The Windsors in France in the 1950s
THE 1936 ABDICATION CRISIS – PART NINE – GOODWILL & INFAMY
Beyond the supposed politics of Edward and Wallis no shortage of other aspersions were cast upon the couple. Of Wallis it was said variously that she was a foreign spy, a Nazi agent, a serial adulteress, a seductress trained by a Chinese prostitute, an adulteress, a lesbian, inter-gender and/or a man. Surely the very least than can be said of this litany of claims is that they can’t all be true! The most consistent feature of the official smear campaigns was that they generally appeared to aim at managing the level of public goodwill towards Edward by casting the Prince, in one way or another, as an unfortunate victim of Wallis, and Wallis as the real menace.
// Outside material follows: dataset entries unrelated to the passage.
Lemma put_plan_ok s l acct k v exp :
  shared_ok s l acct → roomy s → key_ok s l acct k (PutPlan k v exp) →
  call_ok s l acct k (advance (PutPlan k v exp) s).
Proof.
  intros Hs Hroom (Hr & Hk & Hv & He). pose proof Hk as [(t & p & Ht & ->) Hlen].
  cbn [advance]. unfold call. rewrite plan_runs.
  - apply call_ok_same; [done..|]. split_and!; [done..|]. by exists t, p.
  - apply Hs.
  - apply Hs.
  - done.
  - apply len_nonneg.
  - unfold data_key, FJALL_MAX_KEY in Hlen. rewrite len_app in Hlen.
    pose proof (len_nonneg (frame t Data)). lia.
  - apply Hroom.
Qed.

(** Whatever the check says, it moves nothing. *)
Lemma put_check_either s l acct k v exp acc pc :
  shared_ok s l acct → key_ok s l acct k (PutCheck k v exp acc) →
  pc = PutAppend k v exp acc ∨ (∃ r, pc = Done r) → call_ok s l acct k (pc, s).
Proof.
  intros Hs Ho [-> |[r ->]]; [by apply call_ok_same|]. by apply call_ok_leave, Ho.
Qed.

Lemma check_verdict k v exp acc (s : Service) :
  ∃ pc, advance (PutCheck k v exp acc) s = (pc, s) ∧ (pc = PutAppend k v exp acc ∨ ∃ r, pc = Done r).
Proof.
  cbn [advance]. unfold call. destruct acc as [plan|]; [|eauto].
  destruct (check_write _ _ _); eauto.
Qed.

Lemma put_check_ok s l acct k v exp acc :
  shared_ok s l acct → key_ok s l acct k (PutCheck k v exp acc) →
  call_ok s l acct k (advance (PutCheck k v exp acc) s).
Proof.
  intros Hs Ho. destruct (check_verdict k v exp acc s) as (pc & -> & Hpc). by eapply put_check_either.
Qed.

(** Appending a record on [k] moves the log at [k] only. *)
Lemma logged_at_append l o k v k' :
  logged_at (log_append l o k v) k' =
  if decide (k = k') then (match o with Put => Some v | Delete => None end) else logged_at l k'.
Proof.
  unfold logged_at. rewrite log_records_append, replay_map_app. simpl.
  by rewrite apply_record_lookup.
Qed.

Lemma append_shared s l acct o k v :
  shared_ok s l acct → key_sized k → len v < 2 ^ 32 →
  ∃ sq w', in_wal (append o k v) s = (Ok sq, set_wal w' s) ∧
    shared_ok (set_wal w' s) (log_append l o k v) acct.
Proof.
  intros Hs [Hd Hk] Hv. pose proof Hk as Hk'. unfold FJALL_MAX_KEY in Hk'.
  destruct (append_runs o k v s l) as (sq & w' & E & Hw & Hf); [apply Hs|lia|done|].
  exists sq, w'. split; [done|]. destruct Hs as [[? ? ? ? Ha] ? ? ? ? ? Hlog]. split; try done.
  { split; try done. apply Forall_app. split; [done|]. apply Forall_singleton.
    by apply admits_short; [apply key_sized_len|]. }
  rewrite log_records_append. apply Forall_app. by repeat constructor.
Qed.

Lemma append_ok s l acct o k v pc :
  shared_ok s l acct → key_sized k → len v < 2 ^ 32 →
  key_of pc = Some k →
  (∀ w', key_ok (set_wal w' s) (log_append l o k v) acct k pc) →
  call_ok s l acct k (call (in_wal (append o k v)) (λ _, pc) s).
Proof.
  intros Hs Hk Hv Hpc Hok. destruct (append_shared s l acct o k v Hs Hk Hv) as (sq & w' & E & Hs').
  unfold call. rewrite E. exists (log_append l o k v), acct. split_and!; [done|left; split; [done|apply Hok]|].
  intros k' _ Hne. split; try done. by rewrite logged_at_append, decide_False.
Qed.

Lemma put_append_ok s l acct k v exp acc :
  shared_ok s l acct → key_ok s l acct k (PutAppend k v exp acc) →
  call_ok s l acct k (advance (PutAppend k v exp acc) s).
Proof.
  intros Hs (Hr & Hk & Hv & He & Hp). pose proof (len_encode_le v exp).
  apply append_ok; [done|done|lia|done|].
  intros w'. split_and!; [by rewrite logged_at_append, decide_True|apply Hr|done..].
Qed.

Lemma del_append_ok s l acct k acc :
  shared_ok s l acct → key_ok s l acct k (DelAppend k acc) →
  call_ok s l acct k (advance (DelAppend k acc) s).
Proof.
  intros Hs (Hr & Hk & Hp). apply append_ok; [done..|].
  intros w'. split_and!; [by rewrite logged_at_append, decide_True|apply Hr|done..].
Qed.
The Duke and Duchess at 71 and 69 respectively
In the preface to her autobiography the Duchess revealed that she well understood the widespread judgement of herself and the Duke. Its pages allow us a glimpse into what it may have meant to walk in their shoes; in the face of suspicion and in the aftermath of exclusion and vilification – a more than 50 year long thread within their story. The royal biographer Hugo Vickers referred to the Duchess as “the most maligned woman in the C20th!” Indeed the bitterness and intensely negative feeling towards both the Duke and Duchess persisting into the C21st is a phenomenon to be wondered at.
The Windsors’ Wedding in 1937
The Duchess made her one venture into print in the express hope that a generation born after her time might review the events of her life more dispassionately and arrive at a more generous conclusion than the one drawn by her contemporaries. The Duchess of Windsor suffered no illusions as to the byword her name had become in the C20th.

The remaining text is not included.